* **TASK DIRECTIONS**
Your task is to repeat exactly the lines below between the line holding "overtakes, session_is_live, session_in_roster." and the line holding "- split; [intros", inclusive, and only those.

───── RECORDED INFORMATION

(* ===== verification/RequeueContract.v ===== *)
(** * What the requeue promises

    The claims on [requeue_ticket], [precheck_requeue], [drain_held_tickets]
    and [unblock_ticket], from the closed forms of [RequeueProps]. *)

From S2P Require Import Prelude PyStr Enums Tasks World Vocab RearmOwed Lifecycle GateBackoff.
From S2P Require Import Clients Crud CrudProps ScopeTier ReviewGates Requeue RequeueProps.

#[local] Open Scope cw_scope.

(** ** Live sessions *)

(** [s] may still move the ticket: it is active, named after the ticket, and
    its daemon short id is in the roster. *)
Definition overtakes (tid cl : string) (ids : gset string) (s : Session) : Prop :=
  s.(sess_client) = cl
  ∧ (s.(sess_status) = SessionStatus.ACTIVE ∨ s.(sess_status) = SessionStatus.IDLE)
  ∧ ticket_id_for_session s.(sess_name) = Some tid
  ∧ ∃ ref, s.(sess_surface_ref) = Some ref ∧ _is_native_surface_ref ref = true ∧ ref ∈ ids.

Lemma live_for_ticket_spec tid cl ids s :
  live_for_ticket tid cl ids s = true ↔ overtakes tid cl ids s.
Proof.
  unfold live_for_ticket, overtakes, session_is_live, session_in_roster.
  rewrite !andb_true_iff, String.eqb_eq, orb_true_iff, !bool_decide_eq_true, opt_is_true.
  destruct (sess_surface_ref s) as [ref|].
  - rewrite andb_true_iff, bool_decide_eq_true. naive_solver.
  - split; [by intros (_ & ?)|]. by intros (_ & _ & _ & ref & ? & _).
Qed.

Section Live.
Context {E : OpsEnv}.

Lemma guard_passes sessions tid cl ignored :
  _refuse_if_live_session sessions tid cl ignored = inr tt ↔
  ∃ ids, roster = Some (Some ids)
    ∧ ∀ s, s ∈ sessions → overtakes tid cl ids s → s.(sess_id) ∈ ignored.
Proof.
  unfold _refuse_if_live_session, _live_short_ids_or_refuse.
  destruct roster as [[ids|]|]; [|split; [done|by intros (? & ? & _)]..].
  unfold find_live_sessions_for_ticket.
  destruct (filter (λ s, sess_id s ∉ ignored) _) as [|s0 l] eqn:Hf.
  - split; [intros _|done]. exists ids. split; [done|]. intros s Hs Ho.
    destruct (decide (s.(sess_id) ∈ ignored)) as [|Hni]; [done|exfalso].
    assert (Hx : s ∈ []); [|by apply not_elem_of_nil in Hx].
    rewrite <- Hf. apply list_elem_of_filter. split; [done|].
    apply list_elem_of_filter. split; [by apply live_for_ticket_spec|done].
  - split; [done|]. intros (ids' & [= <-] & Hall). exfalso.
    assert (Hx : s0 ∈ s0 :: l) by apply list_elem_of_here. rewrite <- Hf in Hx.
    apply list_elem_of_filter in Hx as [Hni [Hl Hs]%list_elem_of_filter].
    apply Hni, Hall; [done|]. by apply live_for_ticket_spec.
Qed.
End Live.
Definition revoked_payload (tid cl resolutions_source reason : string) (task : TicketTask)
  (revoked_at : Z) : list (string * json) :=
  [("ticket_id", JStr tid); ("client", JStr cl);
   ("previous_fingerprint", of_opt_str task.(plan_approved_fingerprint));
   ("revoked_at", JStr (isoformat revoked_at));
   ("initiating_service", JStr "cw dev-queue revoke-plan-approval");
   ("resolutions_source", JStr resolutions_source); ("reason", JStr reason)].

Definition clear_plan_approval (t : TicketTask) : TicketTask :=
  t <| plan_approved_at := None |> <| plan_approved_fingerprint := None |>.

Definition revoke_plan_approval (tid cl resolutions_source reason : string)
  : M ApWorld RevokeResult :=
  store ← on_q load_dev_queue;
  match _find_ticket_at store tid cl with
  | None => raise (CwError "No dev-queue task found")
  | Some (i, task) =>
      if negb (is_Some_b task.(plan_approved_at) || is_Some_b task.(plan_approved_fingerprint))
      then mret (mkRevokeResult false task.(plan_approved_fingerprint))
      else
        n ← on_q q_now;
        record PLAN_APPROVAL_REVOKED (revoked_payload tid cl resolutions_source reason task n)
          (Some tid) ;;
        save (set_tasks (<[i := clear_plan_approval task]> store.(tasks)) store) ;;
        mret (mkRevokeResult true task.(plan_approved_fingerprint))
  end.

(** *** Scope drift *)

Definition sorted_set (l : list string) : list string := merge_sort string_le (remove_dups l).

Definition mark_recovery (payload : list (string * json)) : M ApWorld unit :=
  modify (λ w, if marker_fault then w
               else mkApWorld w.(aw_queue) w.(aw_files) (w.(aw_marker) ++ [payload])
                      w.(aw_writes)).

Definition _emit_scope_drift_compensation (tid cl : string)
  (approval_payload : list (string * json)) (error : string) (rolled_back : bool)
  : M ApWorld unit :=
  let payload :=
    [("ticket_id", JStr tid); ("client", JStr cl); ("approval_event", JStr TICKET_APPROVED);
     ("approval_payload", JDict approval_payload); ("error", JStr error);
     ("rolled_back", JBool rolled_back); ("recovery_required", JBool (negb rolled_back))] in
  try_except (record TICKET_APPROVAL_FAILED payload (Some tid))
    (λ _, mark_recovery payload).

Record ScopeDriftApproval := mkScopeDriftApproval {
  sd_from_stage : StageT; sd_to_stage : StageT; sd_extra_files : list string;
  sd_approved_head : string }.

Definition scope_drift_refused (task : TicketTask) (files : list string) : bool :=
  negb (bool_decide (task.(status) = QueueItemStatus.BLOCKED_ON_USER))
  || negb (bool_decide (task.(stage) = Stage.IMPL))
  || negb (opt_is task.(blocked_reason) PLAN_SCOPE_DRIFT_BLOCKER_REASON)
  || bool_decide (files = []).

Definition grant_scope_drift (files : list string) (head : string) : M World unit :=
  assign (λ t, t <| scope_drift_approved_extra_files := Some files |>
                 <| scope_drift_approved_head := Some head |>) ;;
  _reset_for_same_stage_requeue.

Definition approval_payload (tid cl : string) (from to : StageT) (files : list string)
  (head : string) : list (string * json) :=
  [("ticket_id", JStr tid); ("client", JStr cl); ("from_stage", stage_json from);
   ("to_stage", stage_json to);
   (SCOPE_DRIFT_APPROVED_EXTRA_FILES_KEY, JList (map JStr files));
   (SCOPE_DRIFT_APPROVED_HEAD_KEY, JStr head)].

(** The rollback of a grant whose audit event failed.  [repr]: the text of the
    exceptions. *)
Definition scope_drift_audit_failed (original : DevQueueStore) (tid cl : string)
  (payload : list (string * json)) (event_error : exn) (repr : exn → string) : M ApWorld unit :=
  try_except (save original)
    (λ rollback_error,
      mark_recovery
        [("ticket_id", JStr tid); ("client", JStr cl); ("approval_payload", JDict payload);
         ("event_error", JStr (repr event_error)); ("rollback_error", JStr (repr rollback_error));
         ("recovery_required", JBool true)] ;;
      _emit_scope_drift_compensation tid cl payload (repr rollback_error) false ;;
      raise rollback_error) ;;
  _emit_scope_drift_compensation tid cl payload (repr event_error) true ;;
  raise event_error.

──────────

* **EXPECTED OUTPUT**
  unfold live_for_ticket, overtakes, session_is_live, session_in_roster.
  rewrite !andb_true_iff, String.eqb_eq, orb_true_iff, !bool_decide_eq_true, opt_is_true.
  destruct (sess_surface_ref s) as [ref|].
  - rewrite andb_true_iff, bool_decide_eq_true. naive_solver.
  - split; [by intros (_ & ?)|]. by intros (_ & _ & _ & ref & ? & _).
Qed.

Section Live.
Context {E : OpsEnv}.

Lemma guard_passes sessions tid cl ignored :
  _refuse_if_live_session sessions tid cl ignored = inr tt ↔
  ∃ ids, roster = Some (Some ids)
    ∧ ∀ s, s ∈ sessions → overtakes tid cl ids s → s.(sess_id) ∈ ignored.
Proof.
  unfold _refuse_if_live_session, _live_short_ids_or_refuse.
  destruct roster as [[ids|]|]; [|split; [done|by intros (? & ? & _)]..].
  unfold find_live_sessions_for_ticket.
  destruct (filter (λ s, sess_id s ∉ ignored) _) as [|s0 l] eqn:Hf.
  - split; [intros _|done]. exists ids. split; [done|]. intros s Hs Ho.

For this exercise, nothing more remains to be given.